Copy out, from the data, each line containing the string "assert".

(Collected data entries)
########

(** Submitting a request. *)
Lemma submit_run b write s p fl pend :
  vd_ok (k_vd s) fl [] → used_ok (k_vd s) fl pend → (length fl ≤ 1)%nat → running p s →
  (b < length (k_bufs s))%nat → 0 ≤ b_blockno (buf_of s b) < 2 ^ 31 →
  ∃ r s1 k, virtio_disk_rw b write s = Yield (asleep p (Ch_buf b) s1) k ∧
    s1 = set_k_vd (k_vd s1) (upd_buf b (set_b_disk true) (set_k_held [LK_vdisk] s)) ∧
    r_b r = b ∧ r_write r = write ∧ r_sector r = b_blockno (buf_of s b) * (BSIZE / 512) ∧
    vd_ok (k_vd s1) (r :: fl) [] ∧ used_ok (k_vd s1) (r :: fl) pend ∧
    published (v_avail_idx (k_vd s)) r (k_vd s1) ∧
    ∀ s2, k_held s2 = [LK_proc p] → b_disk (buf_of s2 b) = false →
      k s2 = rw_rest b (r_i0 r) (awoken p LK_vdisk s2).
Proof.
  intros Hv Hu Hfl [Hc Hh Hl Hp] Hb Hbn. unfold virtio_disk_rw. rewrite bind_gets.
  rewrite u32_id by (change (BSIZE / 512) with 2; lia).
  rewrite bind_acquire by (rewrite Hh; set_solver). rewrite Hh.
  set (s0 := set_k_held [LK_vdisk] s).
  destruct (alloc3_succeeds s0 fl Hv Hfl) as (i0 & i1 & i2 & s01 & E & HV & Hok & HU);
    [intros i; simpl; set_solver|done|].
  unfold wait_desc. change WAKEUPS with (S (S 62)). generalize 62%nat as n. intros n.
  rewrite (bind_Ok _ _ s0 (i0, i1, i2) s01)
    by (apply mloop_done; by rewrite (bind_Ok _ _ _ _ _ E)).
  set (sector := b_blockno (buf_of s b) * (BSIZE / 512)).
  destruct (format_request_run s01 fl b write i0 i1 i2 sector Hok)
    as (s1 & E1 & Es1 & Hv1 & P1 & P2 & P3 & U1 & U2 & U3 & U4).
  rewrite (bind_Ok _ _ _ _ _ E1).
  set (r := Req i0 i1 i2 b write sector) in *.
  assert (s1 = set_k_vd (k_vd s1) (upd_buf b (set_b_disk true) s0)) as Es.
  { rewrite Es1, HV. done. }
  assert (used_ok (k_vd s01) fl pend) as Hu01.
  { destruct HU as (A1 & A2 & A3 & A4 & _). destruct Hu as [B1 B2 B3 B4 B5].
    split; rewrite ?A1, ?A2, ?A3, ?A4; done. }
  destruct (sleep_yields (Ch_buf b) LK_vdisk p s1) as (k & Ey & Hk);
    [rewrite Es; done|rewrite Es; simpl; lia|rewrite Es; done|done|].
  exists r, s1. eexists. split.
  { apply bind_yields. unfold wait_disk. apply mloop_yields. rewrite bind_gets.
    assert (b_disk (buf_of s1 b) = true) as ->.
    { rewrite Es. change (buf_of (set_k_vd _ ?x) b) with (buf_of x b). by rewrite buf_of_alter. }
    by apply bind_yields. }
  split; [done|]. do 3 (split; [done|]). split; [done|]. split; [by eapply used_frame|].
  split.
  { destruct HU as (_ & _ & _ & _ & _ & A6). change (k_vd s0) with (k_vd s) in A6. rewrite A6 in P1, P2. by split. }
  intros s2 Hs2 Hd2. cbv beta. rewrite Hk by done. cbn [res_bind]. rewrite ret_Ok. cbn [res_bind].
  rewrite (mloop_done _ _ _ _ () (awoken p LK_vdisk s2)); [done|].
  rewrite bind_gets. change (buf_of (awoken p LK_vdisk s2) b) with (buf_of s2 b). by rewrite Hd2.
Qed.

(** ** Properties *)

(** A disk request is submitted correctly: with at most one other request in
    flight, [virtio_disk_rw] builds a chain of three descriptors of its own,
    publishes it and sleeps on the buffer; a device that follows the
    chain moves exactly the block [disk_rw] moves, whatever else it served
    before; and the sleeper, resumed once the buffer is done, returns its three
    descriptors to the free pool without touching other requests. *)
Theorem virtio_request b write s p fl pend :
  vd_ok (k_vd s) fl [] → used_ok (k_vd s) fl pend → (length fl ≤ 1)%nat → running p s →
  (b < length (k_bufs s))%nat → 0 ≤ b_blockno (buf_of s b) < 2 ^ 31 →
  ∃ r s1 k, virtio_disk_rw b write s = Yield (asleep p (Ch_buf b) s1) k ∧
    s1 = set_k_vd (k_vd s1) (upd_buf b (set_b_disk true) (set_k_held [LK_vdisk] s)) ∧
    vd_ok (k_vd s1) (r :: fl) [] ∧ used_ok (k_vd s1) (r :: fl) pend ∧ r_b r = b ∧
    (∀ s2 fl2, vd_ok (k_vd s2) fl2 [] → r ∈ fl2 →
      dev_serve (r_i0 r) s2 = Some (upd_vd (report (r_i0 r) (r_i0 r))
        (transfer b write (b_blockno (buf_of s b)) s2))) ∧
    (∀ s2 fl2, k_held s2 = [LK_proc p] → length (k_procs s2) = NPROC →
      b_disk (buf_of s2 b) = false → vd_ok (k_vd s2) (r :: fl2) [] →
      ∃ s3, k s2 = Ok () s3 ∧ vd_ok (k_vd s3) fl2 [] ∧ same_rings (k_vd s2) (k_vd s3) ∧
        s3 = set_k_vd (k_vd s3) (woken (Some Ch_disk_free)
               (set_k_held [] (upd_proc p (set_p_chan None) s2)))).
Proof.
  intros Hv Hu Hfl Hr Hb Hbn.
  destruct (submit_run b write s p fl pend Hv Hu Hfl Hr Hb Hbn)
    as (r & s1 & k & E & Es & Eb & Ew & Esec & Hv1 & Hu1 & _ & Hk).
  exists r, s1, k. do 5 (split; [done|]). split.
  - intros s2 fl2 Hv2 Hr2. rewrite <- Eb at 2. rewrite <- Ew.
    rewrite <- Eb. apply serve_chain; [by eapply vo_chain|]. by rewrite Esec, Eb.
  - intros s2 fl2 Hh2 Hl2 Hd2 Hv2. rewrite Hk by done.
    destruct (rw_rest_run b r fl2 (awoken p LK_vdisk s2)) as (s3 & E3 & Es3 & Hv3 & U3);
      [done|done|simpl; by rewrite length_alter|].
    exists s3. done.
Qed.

########

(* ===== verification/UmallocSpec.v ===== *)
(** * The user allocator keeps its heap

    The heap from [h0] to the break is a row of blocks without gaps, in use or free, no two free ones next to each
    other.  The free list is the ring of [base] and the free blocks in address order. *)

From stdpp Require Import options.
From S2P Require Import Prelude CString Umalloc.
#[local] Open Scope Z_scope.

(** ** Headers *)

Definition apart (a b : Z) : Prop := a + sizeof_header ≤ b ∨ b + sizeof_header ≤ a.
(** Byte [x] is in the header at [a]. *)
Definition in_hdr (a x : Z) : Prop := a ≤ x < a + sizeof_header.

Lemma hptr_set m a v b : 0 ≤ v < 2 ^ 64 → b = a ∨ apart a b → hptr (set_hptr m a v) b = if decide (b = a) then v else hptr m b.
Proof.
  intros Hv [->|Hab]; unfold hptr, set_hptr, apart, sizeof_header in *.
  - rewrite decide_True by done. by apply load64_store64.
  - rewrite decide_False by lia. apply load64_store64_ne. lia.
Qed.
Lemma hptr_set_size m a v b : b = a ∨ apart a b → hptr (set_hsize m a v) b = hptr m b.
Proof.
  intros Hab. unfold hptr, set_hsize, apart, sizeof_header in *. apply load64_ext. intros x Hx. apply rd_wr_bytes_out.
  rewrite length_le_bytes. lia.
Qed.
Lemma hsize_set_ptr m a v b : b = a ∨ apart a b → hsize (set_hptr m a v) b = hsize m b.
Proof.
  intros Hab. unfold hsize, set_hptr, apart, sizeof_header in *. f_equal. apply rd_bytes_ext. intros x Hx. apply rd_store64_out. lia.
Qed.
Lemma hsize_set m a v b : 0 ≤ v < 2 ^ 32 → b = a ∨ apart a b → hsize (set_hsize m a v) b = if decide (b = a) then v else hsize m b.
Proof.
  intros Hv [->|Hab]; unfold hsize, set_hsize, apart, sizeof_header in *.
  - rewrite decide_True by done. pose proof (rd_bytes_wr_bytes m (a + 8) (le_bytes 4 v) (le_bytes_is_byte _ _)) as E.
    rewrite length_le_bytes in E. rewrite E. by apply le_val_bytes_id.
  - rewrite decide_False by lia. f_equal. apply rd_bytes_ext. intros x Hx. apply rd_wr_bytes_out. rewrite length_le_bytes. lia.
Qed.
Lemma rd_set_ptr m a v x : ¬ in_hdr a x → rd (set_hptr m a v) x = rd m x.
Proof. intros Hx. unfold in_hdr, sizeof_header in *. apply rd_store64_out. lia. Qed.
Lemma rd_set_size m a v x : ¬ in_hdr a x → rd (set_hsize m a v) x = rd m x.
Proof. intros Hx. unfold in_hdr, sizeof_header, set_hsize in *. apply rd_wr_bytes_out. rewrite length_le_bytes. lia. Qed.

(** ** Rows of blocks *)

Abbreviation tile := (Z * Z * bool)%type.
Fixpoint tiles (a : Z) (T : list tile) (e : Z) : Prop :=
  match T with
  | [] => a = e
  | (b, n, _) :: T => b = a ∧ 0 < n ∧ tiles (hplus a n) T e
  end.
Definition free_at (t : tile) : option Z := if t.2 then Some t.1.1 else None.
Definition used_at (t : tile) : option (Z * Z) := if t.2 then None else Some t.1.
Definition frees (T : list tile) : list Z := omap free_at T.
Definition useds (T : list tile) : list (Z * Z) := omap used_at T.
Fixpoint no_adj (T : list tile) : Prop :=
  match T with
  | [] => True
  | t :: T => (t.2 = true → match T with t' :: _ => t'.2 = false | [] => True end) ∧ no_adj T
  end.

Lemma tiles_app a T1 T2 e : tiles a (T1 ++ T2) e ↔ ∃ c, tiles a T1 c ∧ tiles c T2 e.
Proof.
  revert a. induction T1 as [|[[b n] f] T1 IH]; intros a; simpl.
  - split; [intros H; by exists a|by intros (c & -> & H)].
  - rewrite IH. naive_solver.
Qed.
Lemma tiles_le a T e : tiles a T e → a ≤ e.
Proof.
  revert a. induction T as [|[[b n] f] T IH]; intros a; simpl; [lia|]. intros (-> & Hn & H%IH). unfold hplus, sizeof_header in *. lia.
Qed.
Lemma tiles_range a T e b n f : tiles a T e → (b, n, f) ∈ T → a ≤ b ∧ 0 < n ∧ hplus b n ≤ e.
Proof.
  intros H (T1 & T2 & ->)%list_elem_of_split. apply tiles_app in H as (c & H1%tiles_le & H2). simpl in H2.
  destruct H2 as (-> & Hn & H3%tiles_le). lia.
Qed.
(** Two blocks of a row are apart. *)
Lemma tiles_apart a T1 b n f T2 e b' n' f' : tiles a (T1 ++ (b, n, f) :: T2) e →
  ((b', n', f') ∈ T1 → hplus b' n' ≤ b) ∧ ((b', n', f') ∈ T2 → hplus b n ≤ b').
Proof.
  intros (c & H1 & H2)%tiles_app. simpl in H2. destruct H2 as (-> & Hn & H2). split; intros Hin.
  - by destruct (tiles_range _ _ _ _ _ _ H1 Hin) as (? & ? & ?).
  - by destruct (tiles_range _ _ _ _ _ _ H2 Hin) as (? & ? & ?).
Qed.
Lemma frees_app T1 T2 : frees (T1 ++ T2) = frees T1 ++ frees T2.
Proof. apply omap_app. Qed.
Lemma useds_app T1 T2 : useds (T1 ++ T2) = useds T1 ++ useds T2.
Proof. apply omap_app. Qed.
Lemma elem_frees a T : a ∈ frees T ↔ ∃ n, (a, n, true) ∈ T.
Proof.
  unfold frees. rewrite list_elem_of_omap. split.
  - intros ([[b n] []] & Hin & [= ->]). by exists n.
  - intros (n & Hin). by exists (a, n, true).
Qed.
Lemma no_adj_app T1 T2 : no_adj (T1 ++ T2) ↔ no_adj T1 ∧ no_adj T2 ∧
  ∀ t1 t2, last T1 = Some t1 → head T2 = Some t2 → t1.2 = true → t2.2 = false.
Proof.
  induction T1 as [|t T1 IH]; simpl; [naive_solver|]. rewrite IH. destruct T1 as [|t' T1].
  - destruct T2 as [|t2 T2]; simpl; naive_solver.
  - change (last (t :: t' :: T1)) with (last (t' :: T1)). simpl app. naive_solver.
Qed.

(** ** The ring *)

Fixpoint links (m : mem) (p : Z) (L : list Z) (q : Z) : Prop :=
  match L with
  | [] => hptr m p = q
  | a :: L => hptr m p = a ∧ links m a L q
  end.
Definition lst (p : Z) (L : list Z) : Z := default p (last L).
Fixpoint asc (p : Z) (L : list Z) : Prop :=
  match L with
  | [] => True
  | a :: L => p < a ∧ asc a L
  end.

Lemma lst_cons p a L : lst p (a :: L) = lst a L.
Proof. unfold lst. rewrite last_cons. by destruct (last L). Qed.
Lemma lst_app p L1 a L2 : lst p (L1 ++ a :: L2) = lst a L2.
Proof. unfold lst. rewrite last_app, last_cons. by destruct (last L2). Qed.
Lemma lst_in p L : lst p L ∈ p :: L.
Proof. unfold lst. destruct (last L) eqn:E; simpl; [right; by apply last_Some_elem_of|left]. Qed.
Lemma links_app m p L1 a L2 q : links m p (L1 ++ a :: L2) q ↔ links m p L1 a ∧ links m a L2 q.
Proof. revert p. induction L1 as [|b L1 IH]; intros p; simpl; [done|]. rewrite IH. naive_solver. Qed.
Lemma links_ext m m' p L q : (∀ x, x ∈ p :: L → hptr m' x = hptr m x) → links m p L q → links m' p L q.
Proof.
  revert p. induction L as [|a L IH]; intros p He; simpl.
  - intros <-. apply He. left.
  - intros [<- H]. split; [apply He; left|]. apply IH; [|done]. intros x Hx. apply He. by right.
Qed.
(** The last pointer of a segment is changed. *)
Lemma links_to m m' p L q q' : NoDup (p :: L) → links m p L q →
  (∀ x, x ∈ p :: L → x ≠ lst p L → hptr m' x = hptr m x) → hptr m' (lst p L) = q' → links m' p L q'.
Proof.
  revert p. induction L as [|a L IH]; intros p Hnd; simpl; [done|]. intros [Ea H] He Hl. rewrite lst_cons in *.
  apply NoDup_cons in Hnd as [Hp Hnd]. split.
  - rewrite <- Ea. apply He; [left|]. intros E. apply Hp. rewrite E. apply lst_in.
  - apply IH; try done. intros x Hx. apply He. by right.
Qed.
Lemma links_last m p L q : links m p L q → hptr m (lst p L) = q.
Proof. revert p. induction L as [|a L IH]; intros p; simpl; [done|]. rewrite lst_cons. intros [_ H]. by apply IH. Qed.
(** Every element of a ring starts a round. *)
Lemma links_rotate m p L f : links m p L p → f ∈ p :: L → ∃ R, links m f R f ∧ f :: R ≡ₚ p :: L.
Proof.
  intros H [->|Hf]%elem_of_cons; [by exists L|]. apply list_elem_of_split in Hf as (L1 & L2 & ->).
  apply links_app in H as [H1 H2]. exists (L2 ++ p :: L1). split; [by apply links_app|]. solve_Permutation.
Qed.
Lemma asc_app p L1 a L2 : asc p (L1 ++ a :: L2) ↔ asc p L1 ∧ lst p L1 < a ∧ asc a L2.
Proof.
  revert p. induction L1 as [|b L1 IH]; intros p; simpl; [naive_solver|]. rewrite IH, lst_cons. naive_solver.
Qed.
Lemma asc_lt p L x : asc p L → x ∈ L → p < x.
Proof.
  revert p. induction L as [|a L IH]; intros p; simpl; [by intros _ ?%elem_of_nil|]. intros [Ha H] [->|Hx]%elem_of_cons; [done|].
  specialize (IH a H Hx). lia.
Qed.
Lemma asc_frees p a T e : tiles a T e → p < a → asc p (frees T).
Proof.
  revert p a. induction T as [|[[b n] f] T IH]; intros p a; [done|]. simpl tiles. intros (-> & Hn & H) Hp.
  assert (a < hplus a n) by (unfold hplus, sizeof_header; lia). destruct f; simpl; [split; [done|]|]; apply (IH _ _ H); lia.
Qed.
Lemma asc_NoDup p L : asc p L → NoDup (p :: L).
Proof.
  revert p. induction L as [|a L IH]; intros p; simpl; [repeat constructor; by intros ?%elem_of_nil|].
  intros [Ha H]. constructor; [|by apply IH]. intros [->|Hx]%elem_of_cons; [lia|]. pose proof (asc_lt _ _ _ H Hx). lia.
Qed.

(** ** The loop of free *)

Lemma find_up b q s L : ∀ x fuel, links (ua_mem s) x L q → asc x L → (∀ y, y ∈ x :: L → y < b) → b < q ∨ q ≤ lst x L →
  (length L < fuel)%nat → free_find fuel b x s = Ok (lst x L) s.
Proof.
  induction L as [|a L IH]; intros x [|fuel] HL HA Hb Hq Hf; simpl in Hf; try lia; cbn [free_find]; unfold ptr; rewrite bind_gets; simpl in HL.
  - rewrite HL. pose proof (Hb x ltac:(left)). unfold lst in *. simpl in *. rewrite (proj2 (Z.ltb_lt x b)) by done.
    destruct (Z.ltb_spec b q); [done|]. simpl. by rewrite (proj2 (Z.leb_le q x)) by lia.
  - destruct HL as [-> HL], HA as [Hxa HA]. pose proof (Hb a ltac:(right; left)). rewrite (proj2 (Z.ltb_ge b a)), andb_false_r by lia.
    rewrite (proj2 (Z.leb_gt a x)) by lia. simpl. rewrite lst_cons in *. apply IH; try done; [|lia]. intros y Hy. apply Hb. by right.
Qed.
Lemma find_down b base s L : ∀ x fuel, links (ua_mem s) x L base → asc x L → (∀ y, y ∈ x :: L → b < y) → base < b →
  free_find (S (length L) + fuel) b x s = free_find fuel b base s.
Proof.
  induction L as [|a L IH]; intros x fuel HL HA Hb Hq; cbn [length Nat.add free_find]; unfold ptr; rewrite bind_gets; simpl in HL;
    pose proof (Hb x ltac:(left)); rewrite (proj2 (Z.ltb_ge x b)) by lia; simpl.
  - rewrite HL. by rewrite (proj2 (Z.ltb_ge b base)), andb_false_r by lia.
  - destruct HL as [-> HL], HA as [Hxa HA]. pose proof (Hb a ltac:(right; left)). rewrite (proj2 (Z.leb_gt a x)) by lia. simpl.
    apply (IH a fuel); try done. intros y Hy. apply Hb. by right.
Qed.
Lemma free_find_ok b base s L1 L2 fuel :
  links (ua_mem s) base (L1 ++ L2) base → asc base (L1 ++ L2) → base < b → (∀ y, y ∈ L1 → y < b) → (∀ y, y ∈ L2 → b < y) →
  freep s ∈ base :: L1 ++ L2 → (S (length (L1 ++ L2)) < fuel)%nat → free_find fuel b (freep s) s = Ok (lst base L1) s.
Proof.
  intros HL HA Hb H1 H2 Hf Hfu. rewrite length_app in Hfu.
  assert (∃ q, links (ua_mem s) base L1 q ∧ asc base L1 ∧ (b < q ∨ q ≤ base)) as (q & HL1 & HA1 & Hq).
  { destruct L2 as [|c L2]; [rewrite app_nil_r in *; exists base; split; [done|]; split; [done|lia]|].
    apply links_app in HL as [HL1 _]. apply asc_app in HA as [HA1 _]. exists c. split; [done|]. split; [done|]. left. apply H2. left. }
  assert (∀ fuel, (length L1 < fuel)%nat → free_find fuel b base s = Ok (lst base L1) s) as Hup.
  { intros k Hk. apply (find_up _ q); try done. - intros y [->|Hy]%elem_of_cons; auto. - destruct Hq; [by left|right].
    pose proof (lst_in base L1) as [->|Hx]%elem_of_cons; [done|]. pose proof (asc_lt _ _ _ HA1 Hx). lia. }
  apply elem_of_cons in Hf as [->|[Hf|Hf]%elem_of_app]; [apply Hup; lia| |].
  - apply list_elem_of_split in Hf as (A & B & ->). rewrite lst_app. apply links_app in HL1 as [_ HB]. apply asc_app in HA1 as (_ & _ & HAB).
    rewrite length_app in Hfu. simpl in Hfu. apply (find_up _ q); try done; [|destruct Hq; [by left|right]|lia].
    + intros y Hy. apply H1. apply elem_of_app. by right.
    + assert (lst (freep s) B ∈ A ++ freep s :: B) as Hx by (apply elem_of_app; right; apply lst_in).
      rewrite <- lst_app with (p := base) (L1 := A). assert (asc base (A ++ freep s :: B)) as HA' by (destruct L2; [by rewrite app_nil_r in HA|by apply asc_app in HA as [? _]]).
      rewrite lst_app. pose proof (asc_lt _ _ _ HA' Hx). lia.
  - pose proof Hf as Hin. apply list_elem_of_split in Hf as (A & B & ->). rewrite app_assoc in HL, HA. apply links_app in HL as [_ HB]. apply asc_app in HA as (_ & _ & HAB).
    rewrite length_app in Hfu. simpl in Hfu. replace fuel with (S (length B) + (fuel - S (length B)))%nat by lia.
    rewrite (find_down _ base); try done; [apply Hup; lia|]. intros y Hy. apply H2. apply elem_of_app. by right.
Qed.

########

:: Problem solution ::
  assert (s1 = set_k_vd (k_vd s1) (upd_buf b (set_b_disk true) s0)) as Es.
  assert (used_ok (k_vd s01) fl pend) as Hu01.
    assert (b_disk (buf_of s1 b) = true) as ->.
  assert (a < hplus a n) by (unfold hplus, sizeof_header; lia). destruct f; simpl; [split; [done|]|]; apply (IH _ _ H); lia.
  assert (∃ q, links (ua_mem s) base L1 q ∧ asc base L1 ∧ (b < q ∨ q ≤ base)) as (q & HL1 & HA1 & Hq).
  assert (∀ fuel, (length L1 < fuel)%nat → free_find fuel b base s = Ok (lst base L1) s) as Hup.
    + assert (lst (freep s) B ∈ A ++ freep s :: B) as Hx by (apply elem_of_app; right; apply lst_in).
      rewrite <- lst_app with (p := base) (L1 := A). assert (asc base (A ++ freep s :: B)) as HA' by (destruct L2; [by rewrite app_nil_r in HA|by apply asc_app in HA as [? _]]).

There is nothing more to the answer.